Suriye gittikçe derinleşip azan iş savaş kargaşasında rejim güçleriyle ve birbirleriyle çatışan kırktan fazla silâhlı tedhiş örgütlerin tasallutunda felâkete sürüklendi.
Altı yıldır 700 bin sivilin katledildiği, on milyona yakın Suriyelinin göçe zorlanıp perişan edildiği ülkede zulüm ve katliamın son sahnesi Türkiye’ye 66 kilometre mesâfedeki Osmanlı eski şehri Halep. Ecnebi istihbarat servislerinin cirit attığı, küresel güçler adına “vekâlet savaşları” veril ülkede, iç savaşın başından beri muhaliflerin kontrolündeki ülkenin ikinci büyük şehri Halep’i geri almak için rejim güçlerinin zâlimane müdahalesine kentte mevzilenmiş silâhlı örgütlerin direnip uzun süre şehri terk etmemesiyle durum daha da kötüleşti. Vahşetin ve ve dehşetin bir başka boyutu sergilendi.
Gelinen noktada, bombalama vahşet ve dehşetinde en çok sivillerin ve mâsumların zarar gördüğü ve yüzde 60’i – 70’i yıkılan Halep’te sivillerin tahliyesi için çalışılıyor.
SURİYE’NİN BÜTÜNÜNDE ATEŞKES
Ne var ki, Dışişleri Bakanı’nın ifâdesiyle, iç savaştan önce dört milyondan 350 bini kalan Halep’te halen aralarında yaralı, yaşlı, kadın, çocuk ve hastaların olduğu ve muhaliflerin de aralarında bulunduğu ancak 7 bin 500 kişi tahliye edilmiş. Tamamen insanî yardım amaçlı kurtarma operasyonları dahi saldırıya uğrayıp tıkanıyor, geçici çatışmazlık bozuluyor.
Bu açıdan, Ankara’nın, Halep’te bir koridor açılarak muhaliflerin ve sivillerin sıkıştıkları alandan çıkabilmesi için Halep’in tahliyesi için son süreçte Moskova’dan Tahran’a, ABD’den Almanya’ya, BM’den AB’ye uluslar arası mercilerle diyaloga geçmesi, altı yıl sonra da olsa bölge ve Suriye gerçeğinin görüldüğünü gösteriyor.
Aslında bir tek Halep’te değil, Suriye’de iç savaşın sürdüğü bütün kentler, kasabalar, köyler, değişik silâhlı grupların kuşatmasında.
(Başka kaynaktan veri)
(** [add] with a name the book has: a valid phone is appended to the stored
    record, in place; for an invalid one the reply is the text of the phone
    error and the book is as it was. *)
Theorem add_contact_existing (library_text name phone : str) (rest : list str)
    (book : AddressBook.t) (record : Rec.t) :
  find name book = Some record →
  if Phone.validate phone then
    ∃ book', Bot.add_contact library_text (name :: phone :: rest) book
             = (Ok (lit "Contact updated."), book')
      ∧ find name book'
        = Some (Rec.set_phones (Rec.phones record ++ [Phone.New phone]) record)
      ∧ (data book').*1 = (data book).*1
      ∧ ∀ other, other ≠ name → find other book' = find other book
  else
    Bot.add_contact library_text (name :: phone :: rest) book
    = (Ok (lit "Error: Phone number must be 10 digits."), book).
Proof.
  intros Hf. unfold Bot.add_contact, Bot.input_error, Bot.add_contact_func.
  rewrite Hf. unfold Bot.reply, Bot.on_found.
  rewrite Hf. unfold Rec.add_phone, Phone.init.
  destruct (Phone.validate phone); cbn [negb Bot.inner].
  - eexists. split; [done|]. unfold find in *. cbn [data]. split_and!.
    + by rewrite get_setitem, decide_True.
    + apply setitem_keys_present. apply dec_stable. intros Hn%get_None. congruence.
    + intros other Hne. by rewrite get_setitem, decide_False.
  - unfold find in Hf. rewrite setitem_same by done. by destruct book.
Qed.

Lemma change_contact_reply library_text name old_phone new_phone rest book record :
  find name book = Some record →
  (Bot.change_contact library_text (name :: old_phone :: new_phone :: rest) book).1
  = Ok (match (Rec.edit_phone old_phone new_phone record).1 with
        | Ok _ => lit "Contact updated."
        | Raise (PhoneNotFound _) =>
          lit "Error: Phone " ++ old_phone ++ lit " not found."
        | Raise _ => lit "Error: Phone number must be 10 digits."
        end).
Proof.
  intros Hf.
  unfold Bot.change_contact, Bot.input_error, Bot.change_contact_func,
    Bot.reply, Bot.on_found.
  rewrite Hf. pose proof (edit_phone_outcome old_phone new_phone record) as Ho.
  destruct (Rec.edit_phone old_phone new_phone record) as [[[]|e] record'];
    cbn [fst] in *; [done|].
  destruct Ho as [Ho|[Ho|Ho]]; [discriminate| |]; injection Ho as ->; done.
Qed.

(** [change] replies "Error: Contact not found." exactly when the book does
    not have the name: it is the [AttributeError] of a method of [None],
    caught by the decorator, and no other reply of the command has that
    text.  The book is then as it was. *)
Theorem change_contact_missing (library_text name old_phone new_phone : str)
    (rest : list str) (book : AddressBook.t) :
  let command :=
    Bot.change_contact library_text (name :: old_phone :: new_phone :: rest) book in
  (command.1 = Ok (lit "Error: Contact not found.") ↔ find name book = None)
  ∧ (find name book = None → command.2 = book).
Proof.
  cbn zeta.
  assert (find name book = None →
          Bot.change_contact library_text
            (name :: old_phone :: new_phone :: rest) book
          = (Ok (lit "Error: Contact not found."), book)) as Hmissing.
  { intros Hf.
    unfold Bot.change_contact, Bot.input_error, Bot.change_contact_func,
      Bot.reply, Bot.on_found.
    by rewrite Hf. }
  split; [split|].
  - destruct (find name book) as [record|] eqn:Hf; [|done].
    rewrite (change_contact_reply _ _ _ _ _ _ record Hf).
    destruct (Rec.edit_phone old_phone new_phone record).1 as [[]|[]];
      intros H; vm_compute in H; discriminate H.
  - intros Hf. by rewrite Hmissing.
  - intros Hf. by rewrite Hmissing.
Qed.

(** [change] with a name the book has is [edit_phone] on the stored record,
    in place.  The reply is "Contact updated." when [edit_phone] returns and
    the text of its error when it raises, which is the phone error or the
    not-found error; the stored record is the record after [edit_phone], keys
    and other records are untouched, and the book is as it was when
    [edit_phone] raises. *)
Theorem change_contact_found (library_text name old_phone new_phone : str)
    (rest : list str) (book : AddressBook.t) (record : Rec.t) :
  find name book = Some record →
  let outcome := Rec.edit_phone old_phone new_phone record in
  let command :=
    Bot.change_contact library_text (name :: old_phone :: new_phone :: rest) book in
  command.1
  = Ok (match outcome.1 with
        | Ok _ => lit "Contact updated."
        | Raise (PhoneNotFound _) =>
          lit "Error: Phone " ++ old_phone ++ lit " not found."
        | Raise _ => lit "Error: Phone number must be 10 digits."
        end)
  ∧ (outcome.1 = Ok () ∨ outcome.1 = Raise InvalidPhone
     ∨ outcome.1 = Raise (PhoneNotFound old_phone))
  ∧ find name command.2 = Some outcome.2
  ∧ (data command.2).*1 = (data book).*1
  ∧ (∀ other, other ≠ name → find other command.2 = find other book)
  ∧ (∀ e, outcome.1 = Raise e → command.2 = book).
Proof.
  intros Hf. cbn zeta.
  split; [by apply change_contact_reply|].
  split; [apply edit_phone_outcome|].
  unfold Bot.change_contact, Bot.input_error, Bot.change_contact_func,
    Bot.reply, Bot.on_found.
  rewrite Hf. pose proof (edit_phone_raises old_phone new_phone record) as Hr.
  destruct (Rec.edit_phone old_phone new_phone record) as [[[]|e] record'];
    cbn [fst snd] in *; unfold find in *; cbn [data]; split_and!; try done.
  - by rewrite get_setitem, decide_True.
  - apply setitem_keys_present. apply dec_stable. intros Hn%get_None. congruence.
  - intros other Hne. by rewrite get_setitem, decide_False.
  - by rewrite get_setitem, decide_True.
  - apply setitem_keys_present. apply dec_stable. intros Hn%get_None. congruence.
  - intros other Hne. by rewrite get_setitem, decide_False.
  - intros e' _. rewrite (Hr e eq_refl), setitem_same by done. by destruct book.
Qed.

(** After [add-birthday] with a text that parses, [show-birthday] gives the
    rendering of the date: day and month with two digits, the year without
    zeros in front.  It is the text itself when that was written DD.MM.YYYY
    with a year from 1000 on. *)
Theorem add_birthday_then_show (library_text name birthday : str)
    (rest : list str) (book : AddressBook.t) (record : Rec.t) (b : Birthday.t) :
  find name book = Some record → Birthday.init birthday = Ok b →
  let command := Bot.add_birthday library_text (name :: birthday :: rest) book in
  command.1 = Ok (lit "Birthday added.")
  ∧ find name command.2 = Some (Rec.set_birthday (Some b) record)
  ∧ Bot.show_birthday library_text [name] command.2
    = Ok (pad2 (day (Birthday.value b)) ++ lit "."
          ++ pad2 (month (Birthday.value b)) ++ lit "."
          ++ year_text (year (Birthday.value b)))
  ∧ (real_date_text birthday → 1000 ≤ year (Birthday.value b) →
     Bot.show_birthday library_text [name] command.2 = Ok birthday).
Proof.
  intros Hf Hb. cbn zeta.
  unfold Bot.add_birthday, Bot.input_error, Bot.add_birthday_func, Bot.reply,
    Bot.on_found, Rec.add_birthday.
  rewrite Hf, Hb. cbn [fst snd Bot.inner].
  unfold Bot.show_birthday, Bot.show_birthday_func, find. cbn [data].
  rewrite get_setitem, decide_True by done. cbn [Rec.birthday Rec.set_birthday].
  split_and!; [done|done|done|].
  intros Hreal Hy. cbn [Bot.inner]. f_equal.
  destruct Hreal as (d1 & d2 & m1 & m2 & y1 & y2 & y3 & y4 & -> & Hdig & Hv).
  rewrite (init_digits _ _ _ _ _ _ _ _ Hdig Hv) in Hb. injection Hb as <-.
  cbn [Birthday.value year] in Hy. by apply to_str_round_trip.
Qed.

(** After [add] of a valid phone under a new name, [phone] of that name
    shows the phone. *)
Theorem show_phone_after_add (library_text name phone : str)
    (book : AddressBook.t) :
  find name book = None → Phone.validate phone = true →
  Bot.show_phone library_text [name]
    (Bot.add_contact library_text [name; phone] book).2
  = Ok phone.
Proof.
  intros Hf Hv. unfold Bot.add_contact, Bot.input_error, Bot.add_contact_func.
  rewrite Hf.
  unfold Bot.reply, Bot.on_found, find in *.
  cbn [add_record snd data Rec.name Rec.init].
  rewrite get_setitem, decide_True by done.
  unfold Rec.add_phone, Phone.init. rewrite Hv. cbn [negb snd].
  unfold Bot.show_phone, Bot.show_phone_func, find. cbn [data].
  rewrite get_setitem, decide_True by done. done.
Qed.

Lemma on_found_run_reachable name c book :
  book_reachable book → book_reachable (Bot.on_found name (run c) book).2.
Proof.
  intros H. unfold Bot.on_found.
  destruct (find name book) as [record|] eqn:E; [|done].
  pose proof (book_reachable_call name c record book H E) as H'.
  by destruct (run c record).
Qed.

Lemma reply_snd {A} (m : AddressBook.method A) message book :
  (Bot.reply m message book).2 = (m book).2.
Proof. unfold Bot.reply. by destruct (m book) as [[?|?] ?]. Qed.

Lemma input_error_snd library_text func book :
  (Bot.input_error library_text func book).2 = (func book).2.
Proof. unfold Bot.input_error. by destruct (func book). Qed.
IŞİD’den El Nusra’ya, PYD-YPG’den ÖSO’ya muhtelif silâhlı örgütlerin düzenli orduyu, tankları. Topları, savaş uçakarını elinde bulunduran rejimle ve birbirleriyle çatışmalarında bir tek Halep değil, Suriye’nin bir şehri hayelet şehir haline gelmiş.
Diğer yandan Halep’ten kurtarılanların muhaliflerin kontrolündeki İdlib’e taşınması, daha başta Suriye’yi mezhebî ve etnik iftiraklar üzerinden bölüp parçalama plânına zemin hazırlama oyununa geliniyor.
Bu açıdan, Ankara’nın Haleb için uluslararası kaktı gruplarıyla, fikirdaş ülkelerle ve başta Rusya ve İran olmak üzere komşularla görüşme çabaları takdire değer.
Ancak sadece Halep’te ya da İdlib’te değil, bütün Suriye’de başta Şam yönetimi olmak üzere bütün grupları içine alan kapsayıcı ve kalıcı topyekûn ateşkesin âcilen sağlanmasıyla barış ve siyasî çözümünün bulunması gerekiyor.